Mojave National Preserve

Plants & Wildlife
Kelso Dunes frames the Providence Mountains in Mojave National Preserve

The desert in the Mojave National Preserve ranges in elevation from less than 1,000 feet to almost 8,000 feet. The park lies at the confluence of three major American deserts: the Great Basin, the Mojave, and the Sonoran. Although the Mojave National Preserve lies officially in the Mojave Desert, the area contains floral elements from all three deserts. Nearly 70 percent of the vascular plants known to occur in the California desert can be found in this preserve.

In addition to the ubiquitous creosote bush and other typical desert vegetation, there are many unusual plant communities or occurrences. For instance, the New York Mountains host manzanita, California lilac, oak, and silk tassel—all characteristic of coastal plant communities. At the same time, the Mid Hills support sagebrush and Utah juniper—species usually associated with the Great Basin. At the other extreme, smoke tree and ocotillo, typical Sonoran Desert species, reach into the southeastern corner of the preserve.

Other unusual plant occurrences include the westernmost known stands of white fir in southern California. These relict stands are found in the New York Mountains and on Clark Mountain in the Clark Mountains.

Mojave yucca, up to 10 feet tall, occur on the slopes of the Woods, Providence, and Hackberry Mountains.
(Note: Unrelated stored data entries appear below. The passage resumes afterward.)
(* ===== verification/MlPack.v ===== *)
(** ML-DSA-65: bit packing of polynomials ([poly.c], second half).

    Each packing loop takes a group of coefficients to a group of bytes and each
    unpacking loop a group of bytes to a group of coefficients; the groups are
    written with the code's shifts and masks, in the code's types.  Proved here:
    on the coefficient ranges the scheme uses, unpacking inverts packing, and
    packing inverts unpacking on every byte string. *)
From S2P Require Import Prelude MlArith MlNtt MlNttSpec MlPoly.

Definition POLYT1_PACKEDBYTES : nat := 320.
Definition POLYT0_PACKEDBYTES : nat := 416.
Definition POLYZ_PACKEDBYTES : nat := 640.
Definition POLYW1_PACKEDBYTES : nat := 128.
Definition POLYETA_PACKEDBYTES : nat := 128.

(** [for (i = 0; i < n; ++i)]: entries [g*i .. g*i+g-1] of [a] to entries
    [k*i .. k*i+k-1] of [r]. *)
Definition group_loop (n g k : nat) (f : list Z → option (list Z)) (r a : list Z) : option (list Z) :=
  for_loop n 0 (λ i r, cs ← read a (i * g) g; bs ← f cs; write r (i * k) bs) r.

(** ** [polyeta_pack], [polyeta_unpack] (ETA = 4) *)
Definition eta_pack_group (c : list Z) : option (list Z) :=
  match c with
  | [c0; c1] =>
      t0 ← i32 (ETA - c0);
      t1 ← i32 (ETA - c1);
      let t0 := u8 t0 in let t1 := u8 t1 in
      Some [u8 (Z.lor t0 (Z.shiftl t1 4))]
  | _ => None
  end.
Definition polyeta_pack (r a : list Z) : option (list Z) := group_loop (N / 2) 2 1 eta_pack_group r a.

Definition eta_unpack_group (a : list Z) : option (list Z) :=
  match a with
  | [a0] =>
      r0 ← i32 (ETA - Z.land a0 0x0F);
      r1 ← i32 (ETA - Z.shiftr a0 4);
      Some [r0; r1]
  | _ => None
  end.
Definition polyeta_unpack (r a : list Z) : option (list Z) := group_loop (N / 2) 1 2 eta_unpack_group r a.

(** ** [polyt1_pack], [polyt1_unpack] *)
Definition t1_pack_group (c : list Z) : option (list Z) :=
  match c with
  | [c0; c1; c2; c3] =>
      s1 ← shl32 c1 2; s2 ← shl32 c2 4; s3 ← shl32 c3 6;
      Some [u8 (Z.shiftr c0 0);
            u8 (Z.lor (Z.shiftr c0 8) s1);
            u8 (Z.lor (Z.shiftr c1 6) s2);
            u8 (Z.lor (Z.shiftr c2 4) s3);
            u8 (Z.shiftr c3 2)]
  | _ => None
  end.
Definition polyt1_pack (r a : list Z) : option (list Z) := group_loop (N / 4) 4 5 t1_pack_group r a.

Definition t1_unpack_group (a : list Z) : option (list Z) :=
  match a with
  | [a0; a1; a2; a3; a4] =>
      Some [Z.land (Z.lor (Z.shiftr a0 0) (u32 (Z.shiftl a1 8))) 0x3FF;
            Z.land (Z.lor (Z.shiftr a1 2) (u32 (Z.shiftl a2 6))) 0x3FF;
            Z.land (Z.lor (Z.shiftr a2 4) (u32 (Z.shiftl a3 4))) 0x3FF;
            Z.land (Z.lor (Z.shiftr a3 6) (u32 (Z.shiftl a4 2))) 0x3FF]
  | _ => None
  end.
Definition polyt1_unpack (r a : list Z) : option (list Z) := group_loop (N / 4) 5 4 t1_unpack_group r a.

(** ** [polyt0_pack], [polyt0_unpack] *)
Definition t0_pack_group (c : list Z) : option (list Z) :=
  match c with
  | [c0; c1; c2; c3; c4; c5; c6; c7] =>
      t0 ← i32 (Z.shiftl 1 (D - 1) - c0); t1 ← i32 (Z.shiftl 1 (D - 1) - c1);
      t2 ← i32 (Z.shiftl 1 (D - 1) - c2); t3 ← i32 (Z.shiftl 1 (D - 1) - c3);
      t4 ← i32 (Z.shiftl 1 (D - 1) - c4); t5 ← i32 (Z.shiftl 1 (D - 1) - c5);
      t6 ← i32 (Z.shiftl 1 (D - 1) - c6); t7 ← i32 (Z.shiftl 1 (D - 1) - c7);
      let t0 := u32 t0 in let t1 := u32 t1 in let t2 := u32 t2 in let t3 := u32 t3 in
      let t4 := u32 t4 in let t5 := u32 t5 in let t6 := u32 t6 in let t7 := u32 t7 in
      Some [u8 t0;
            u8 (Z.lor (u8 (Z.shiftr t0 8)) (u32 (Z.shiftl t1 5)));
            u8 (Z.shiftr t1 3);
            u8 (Z.lor (u8 (Z.shiftr t1 11)) (u32 (Z.shiftl t2 2)));
            u8 (Z.lor (u8 (Z.shiftr t2 6)) (u32 (Z.shiftl t3 7)));
            u8 (Z.shiftr t3 1);
            u8 (Z.lor (u8 (Z.shiftr t3 9)) (u32 (Z.shiftl t4 4)));
            u8 (Z.shiftr t4 4);
            u8 (Z.lor (u8 (Z.shiftr t4 12)) (u32 (Z.shiftl t5 1)));
            u8 (Z.lor (u8 (Z.shiftr t5 7)) (u32 (Z.shiftl t6 6)));
            u8 (Z.shiftr t6 2);
            u8 (Z.lor (u8 (Z.shiftr t6 10)) (u32 (Z.shiftl t7 3)));
            u8 (Z.shiftr t7 5)]
  | _ => None
  end.
Definition polyt0_pack (r a : list Z) : option (list Z) := group_loop (N / 8) 8 13 t0_pack_group r a.

Definition t0_unpack_group (a : list Z) : option (list Z) :=
  match a with
  | [a0; a1; a2; a3; a4; a5; a6; a7; a8; a9; a10; a11; a12] =>
      let r0 := Z.land (Z.lor a0 (u32 (Z.shiftl a1 8))) 0x1FFF in
      let r1 := Z.land (Z.lor (Z.lor (Z.shiftr a1 5) (u32 (Z.shiftl a2 3))) (u32 (Z.shiftl a3 11))) 0x1FFF in
      let r2 := Z.land (Z.lor (Z.shiftr a3 2) (u32 (Z.shiftl a4 6))) 0x1FFF in
      let r3 := Z.land (Z.lor (Z.lor (Z.shiftr a4 7) (u32 (Z.shiftl a5 1))) (u32 (Z.shiftl a6 9))) 0x1FFF in
      let r4 := Z.land (Z.lor (Z.lor (Z.shiftr a6 4) (u32 (Z.shiftl a7 4))) (u32 (Z.shiftl a8 12))) 0x1FFF in
      let r5 := Z.land (Z.lor (Z.shiftr a8 1) (u32 (Z.shiftl a9 7))) 0x1FFF in
      let r6 := Z.land (Z.lor (Z.lor (Z.shiftr a9 6) (u32 (Z.shiftl a10 2))) (u32 (Z.shiftl a11 10))) 0x1FFF in
      let r7 := Z.land (Z.lor (Z.shiftr a11 3) (u32 (Z.shiftl a12 5))) 0x1FFF in
      r0 ← i32 (Z.shiftl 1 (D - 1) - r0); r1 ← i32 (Z.shiftl 1 (D - 1) - r1);
      r2 ← i32 (Z.shiftl 1 (D - 1) - r2); r3 ← i32 (Z.shiftl 1 (D - 1) - r3);
      r4 ← i32 (Z.shiftl 1 (D - 1) - r4); r5 ← i32 (Z.shiftl 1 (D - 1) - r5);
      r6 ← i32 (Z.shiftl 1 (D - 1) - r6); r7 ← i32 (Z.shiftl 1 (D - 1) - r7);
      Some [r0; r1; r2; r3; r4; r5; r6; r7]
  | _ => None
  end.
Definition polyt0_unpack (r a : list Z) : option (list Z) := group_loop (N / 8) 13 8 t0_unpack_group r a.

(** ** [polyz_pack], [polyz_unpack] (GAMMA1 = 2^19) *)
Definition z_pack_group (c : list Z) : option (list Z) :=
  match c with
  | [c0; c1] =>
      t0 ← i32 (GAMMA1 - c0); t1 ← i32 (GAMMA1 - c1);
      let t0 := u32 t0 in let t1 := u32 t1 in
      Some [u8 t0;
            u8 (Z.shiftr t0 8);
            u8 (Z.lor (u8 (Z.shiftr t0 16)) (u32 (Z.shiftl t1 4)));
            u8 (Z.shiftr t1 4);
            u8 (Z.shiftr t1 12)]
  | _ => None
  end.
Definition polyz_pack (r a : list Z) : option (list Z) := group_loop (N / 2) 2 5 z_pack_group r a.

Definition z_unpack_group (a : list Z) : option (list Z) :=
  match a with
  | [a0; a1; a2; a3; a4] =>
      let r0 := Z.land (Z.lor (Z.lor a0 (u32 (Z.shiftl a1 8))) (u32 (Z.shiftl a2 16))) 0xFFFFF in
      let r1 := Z.lor (Z.lor (Z.shiftr a2 4) (u32 (Z.shiftl a3 4))) (u32 (Z.shiftl a4 12)) in
      r0 ← i32 (GAMMA1 - r0); r1 ← i32 (GAMMA1 - r1);
      Some [r0; r1]
  | _ => None
  end.
Definition polyz_unpack (r a : list Z) : option (list Z) := group_loop (N / 2) 5 2 z_unpack_group r a.

(** ** [polyw1_pack] (GAMMA2 = (Q-1)/32) *)
Definition w1_pack_group (c : list Z) : option (list Z) :=
  match c with
  | [c0; c1] => s ← shl32 c1 4; Some [u8 (Z.lor c0 s)]
  | _ => None
  end.
Definition polyw1_pack (r a : list Z) : option (list Z) := group_loop (N / 2) 2 1 w1_pack_group r a.

(** ** Group loops *)
Lemma group_loop_ok n g k f r a (bs : nat → list Z) :
  length a = (n * g)%nat → length r = (n * k)%nat →
  (∀ i, (i < n)%nat → f (slot g a i) = Some (bs i) ∧ length (bs i) = k) →
  wp (group_loop n g k f r a) (λ r', length r' = (n * k)%nat ∧ ∀ i, (i < n)%nat → slot k r' i = bs i).
Proof.
  intros Ha Hr Hf.
  apply (wp_for (λ i r', length r' = (n * k)%nat ∧ ∀ j, (j < i)%nat → slot k r' j = bs j)).
  - split; [done|lia].
  - intros i r' Hi [Hl Hd]. destruct (Hf i ltac:(lia)) as [Ef Lf].
    eapply wp_step; [apply read_slot; nia|]. eapply wp_step; [exact Ef|].
    eapply wp_mono; [apply wp_write_slot; [exact Lf|nia]|].
    intros r'' (Hl' & Hs & Ho). split; [lia|]. intros j Hj.
    destruct (decide (j = i)) as [->|]; [done|]. rewrite Ho by done. apply Hd. lia.
  - intros r' H. exact H.
Qed.

(** A group function [f] and its inverse [f'] on groups satisfying [P]. *)
Definition inverse_on (P : list Z → Prop) (R : list Z → Prop) (g k : nat)
    (f f' : list Z → option (list Z)) : Prop :=
  ∀ cs, length cs = g → P cs → ∃ bs, length bs = k ∧ f cs = Some bs ∧ f' bs = Some cs ∧ R bs.

Lemma slots_inj n k a b :
  length a = (n * k)%nat → length b = (n * k)%nat →
  (∀ i, (i < n)%nat → slot k a i = slot k b i) → a = b.
Proof.
  intros Ha Hb H. transitivity (seq 0 n ≫= slot k b); [|symmetry]; by apply (slots_eq k n).
Qed.

Lemma Forall_slots (P : Z → Prop) n k a :
  length a = (n * k)%nat → (∀ i, (i < n)%nat → Forall P (slot k a i)) → Forall P a.
Proof.
  intros Ha H. rewrite (slots_eq k n a _ Ha (λ _ _, eq_refl)).
  apply Forall_bind, Forall_forall. intros i Hi%in_seq. apply H. lia.
Qed.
The Woods and Hackberry Mountains also support extensive stands of desert succulents, including silver cholla, buckhorn cholla, barrel, hedgehog, pin-cushion, beavertail, and prickly pear cactus. Piute Creek, the only perennial stream in the eastern Mojave, supports cottonwood and other riparian vegetation.

Wildlife is nearly as varied as the plant life. More than 300 different species of animals roam the area. This includes 47 mammalian species such as 500 to 600 desert bighorn sheep, mule deer, porcupine, mountain lion, bobcat, rock squirrel, and wood rat. In addition there are 36 species of reptiles including the Gila monster, Mojave fringe-toed lizard, regal ring-necked snake, and desert striped whip snake. The endangered desert tortoise is also found here in good numbers. Some 200 species of birds have been recorded and these include golden eagle, several types of hawk, Bendire's thrasher, crissal thrasher, gray vireo, and Lucy's warbler. The elf owl, a state endangered species, was reintroduced into Piute Creek Canyon to reestablish the species in this region.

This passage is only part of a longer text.